Review Brunner & Suddarth's Textbook of Medical-Surgical Nursing 14e (Hinkle 2017) - Fluid and Electrolytes: Balance and Disturbance related questions and content

One day after a patient is admitted to the medical unit, you note that the patient is oliguric. You notify the acute-care nurse practitioner who orders a fluid challenge of 200 mL of normal saline solution over 15 minutes. This intervention will achieve which of the following?
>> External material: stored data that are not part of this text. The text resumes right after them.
(* ===== verification/GuestExit.v ===== *)
(** * Guest exits (kernel/vmctx.c)

    What the module does when a guest leaves hardware execution: the exit
    handlers of the SVM and VMX backends (vmctx_be_run_usercode_once and
    vmx_run_usercode_once after the entry), the frame they exchange with the
    owner of the program, and the wrappers that keep the task's own frame.

    The registers of a guest are one record here: the VMCB save area or the run
    struct for RIP, RSP, RFLAGS (and RAX on SVM), gctx for the rest.  The owner
    (vmctx_redirect_fault, vmctx_redirect_syscall) is a parameter: it sees the
    frame and may rewrite it.  So are the instruction bytes, the demand backing
    of an address and the local fault service.  Every call to one of them is
    recorded in [st_log], newest first.  Histories, rings and counters that only
    diagnostics read are left out. *)
From S2P Require Import Prelude Native CpuModel Vmcs.
Import CpuModel.
Open Scope Z_scope.

Module GuestExit.

Definition EOPNOTSUPP : Z := 95.
Definition X86_EFLAGS_FIXED : Z := 2.
Definition X86_EFLAGS_IF : Z := 0x200.
Definition DR6_RESERVED : Z := 0xffff0ff0.

(** ** Registers *)
Record gregs := mk_gregs {
  ip : Z; sp : Z; ax : Z; flags : Z; bx : Z; cx : Z; dx : Z; si : Z; di : Z; bp : Z;
  r8 : Z; r9 : Z; r10 : Z; r11 : Z; r12 : Z; r13 : Z; r14 : Z; r15 : Z }.
(** struct pt_regs; CS and SS are the constants of user mode *)
Record frame := mk_frame { f_regs : gregs; orig_ax : Z }.

Definition set_ip (v : Z) (g : gregs) : gregs :=
  mk_gregs v (sp g) (ax g) (flags g) (bx g) (cx g) (dx g) (si g) (di g) (bp g)
    (r8 g) (r9 g) (r10 g) (r11 g) (r12 g) (r13 g) (r14 g) (r15 g).
Definition set_flags (v : Z) (g : gregs) : gregs :=
  mk_gregs (ip g) (sp g) (ax g) v (bx g) (cx g) (dx g) (si g) (di g) (bp g)
    (r8 g) (r9 g) (r10 g) (r11 g) (r12 g) (r13 g) (r14 g) (r15 g).
(** the answer of CPUID, and the registers SYSCALL clobbers *)
Definition set_cpuid (a b c d : Z) (g : gregs) : gregs :=
  mk_gregs (ip g) (sp g) a (flags g) b c d (si g) (di g) (bp g)
    (r8 g) (r9 g) (r10 g) (r11 g) (r12 g) (r13 g) (r14 g) (r15 g).
Definition set_syscall (i c r : Z) (g : gregs) : gregs :=
  mk_gregs i (sp g) (ax g) (flags g) (bx g) c (dx g) (si g) (di g) (bp g)
    (r8 g) (r9 g) (r10 g) r (r12 g) (r13 g) (r14 g) (r15 g).

(** ** State *)
Record spin := mk_spin { ticks : Z; reported : bool; first_rip : Z }.
Record run := mk_run {
  r_g : gregs; r_bases : Z * Z; last_sysnr : Z; r_spin : spin; unrec_addr : Z; unrec_n : Z }.
(** struct vmctx_task; [fsgs] holds the bases when fsgs_valid is set *)
Record vctx := mk_vctx {
  enters : Z; exits : Z; faults : Z; counter : Z; last_exit_reason : Z; exit_status : Z; fsgs : option (Z * Z) }.
Inductive call :=
| CallBack (addr : Z) | CallUnback (addr : Z) | CallReport (vec addr err : Z) (f : frame)
| CallSyscall (f : frame) | CallLocal (addr err : Z) | CallNmi.
Record st := mk_st { st_run : run; st_frame : frame; st_vc : vctx; st_log : list call }.

Inductive run_code := VMCTX_RUN_CONTINUE | VMCTX_RUN_EXIT | VMCTX_RUN_FAILED (e : Z).
#[global] Instance run_code_eq_dec : EqDecision run_code.
Proof. solve_decision. Defined.

(** The owner and the rest of the kernel.  A report is answered by a number (1:
    served, 0: declined, negative: end the context), the frame as the owner
    leaves it, and the bases it may have set; the log so far is visible to it. *)
Record owner := mk_owner {
  ow_fault : list call -> Z -> Z -> Z -> frame -> Z * frame * option (Z * Z);
  ow_syscall : list call -> frame -> Z * frame * option (Z * Z);
  ow_absent : list call -> Z -> bool;      (* no area of the address space has the page *)
  ow_mmap : list call -> Z -> bool;        (* vm_mmap of the page succeeds *)
  ow_mm : bool;                            (* the task has an address space *)
  ow_fixup : list call -> Z -> Z -> Z;     (* fixup_user_fault *)
  ow_insn : Z -> bool;
  ow_monitor : bool;
  ow_msr : Z * Z;
  ow_model : vmctx_cpu_model }.

(** *** Updates *)
Definition upd_run (f : run -> run) (s : st) : st := mk_st (f (st_run s)) (st_frame s) (st_vc s) (st_log s).
Definition upd_vc (f : vctx -> vctx) (s : st) : st := mk_st (st_run s) (st_frame s) (f (st_vc s)) (st_log s).
Definition set_frame (f : frame) (s : st) : st := mk_st (st_run s) f (st_vc s) (st_log s).
Definition called (c : call) (s : st) : st := mk_st (st_run s) (st_frame s) (st_vc s) (c :: st_log s).
Definition set_g (g : gregs) (r : run) : run := mk_run g (r_bases r) (last_sysnr r) (r_spin r) (unrec_addr r) (unrec_n r).
Definition set_bases (b : Z * Z) (r : run) : run := mk_run (r_g r) b (last_sysnr r) (r_spin r) (unrec_addr r) (unrec_n r).
Definition set_sysnr (n : Z) (r : run) : run := mk_run (r_g r) (r_bases r) n (r_spin r) (unrec_addr r) (unrec_n r).
Definition set_spin (p : spin) (r : run) : run := mk_run (r_g r) (r_bases r) (last_sysnr r) p (unrec_addr r) (unrec_n r).
Definition set_unrec (a n : Z) (r : run) : run := mk_run (r_g r) (r_bases r) (last_sysnr r) (r_spin r) a n.
Definition set_status (e : Z) (v : vctx) : vctx :=
  mk_vctx (enters v) (exits v) (faults v) (counter v) (last_exit_reason v) e (fsgs v).
Definition set_fsgs (b : option (Z * Z)) (v : vctx) : vctx :=
  mk_vctx (enters v) (exits v) (faults v) (counter v) (last_exit_reason v) (exit_status v) b.
Definition add_fault (v : vctx) : vctx :=
  mk_vctx (enters v) (exits v) (u64 (faults v + 1)) (counter v) (last_exit_reason v) (exit_status v) (fsgs v).
Definition add_counter (v : vctx) : vctx :=
  mk_vctx (enters v) (exits v) (faults v) (u64 (counter v + 1)) (last_exit_reason v) (exit_status v) (fsgs v).
Definition add_exit (reason : Z) (v : vctx) : vctx :=
  mk_vctx (u64 (enters v + 1)) (u64 (exits v + 1)) (faults v) (counter v) reason (exit_status v) (fsgs v).

(** ** Shared helpers *)
Definition VMCTX_SPIN_LOUD : Z := 2000.
Definition vmctx_note_spin (rip : Z) (p : spin) : spin :=
  let p := if ticks p =? 0 then mk_spin (ticks p) (reported p) rip else p in
  let p := mk_spin (u64 (ticks p + 1)) (reported p) (first_rip p) in
  if (ticks p =? VMCTX_SPIN_LOUD) && negb (reported p) then mk_spin (ticks p) true (first_rip p) else p.
Definition vmctx_spin_reset (p : spin) : spin := mk_spin 0 false (first_rip p).

Definition guest_to_ptregs (s : st) : st := set_frame (mk_frame (r_g (st_run s)) (last_sysnr (st_run s))) s.
Definition ptregs_to_guest (s : st) : st :=
  let f := f_regs (st_frame s) in
  upd_run (set_g (set_flags (flags f .| X86_EFLAGS_FIXED .| X86_EFLAGS_IF) f)) s.
(** svm_sync_tls_bases and vmx_sync_tls_bases *)
Definition sync_tls_bases (o : owner) (s : st) : st :=
  upd_run (set_bases (match fsgs (st_vc s) with Some b => b | None => ow_msr o end)) s.
(** the exit save-back of the bases the guest may have moved *)
Definition save_bases (b : Z * Z) (s : st) : st :=
  upd_run (set_bases b) (upd_vc (fun v => match fsgs v with Some _ => set_fsgs (Some b) v | None => v end) s).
  • A. Help distinguish hyponatremia from hypernatremia
  • B. Help evaluate pituitary gland function
  • C. Help distinguish reduced renal blood flow from decreased renal function
  • D. Help provide an effective treatment for hypertension-induced oliguria
Correct Answer: C

Rationale: If a patient is not excreting enough urine, the health care provider needs to determine whether the depressed renal function is the result of reduced renal blood flow, which is a fluid volume deficit (FVD or prerenal azotemia), or acute tubular necrosis that results in necrosis or cellular death from prolonged FVD. A typical example of a fluid challenge involves administering 100 to 200 mL of normal saline solution over 15 minutes. The response by a patient with FVD but with normal renal function is increased urine output and an increase in blood pressure. Laboratory examinations are needed to distinguish hyponatremia from hypernatremia. A fluid challenge is not used to evaluate pituitary gland function. A fluid challenge may provide information regarding hypertension-induced oliguria, but it is not an effective treatment.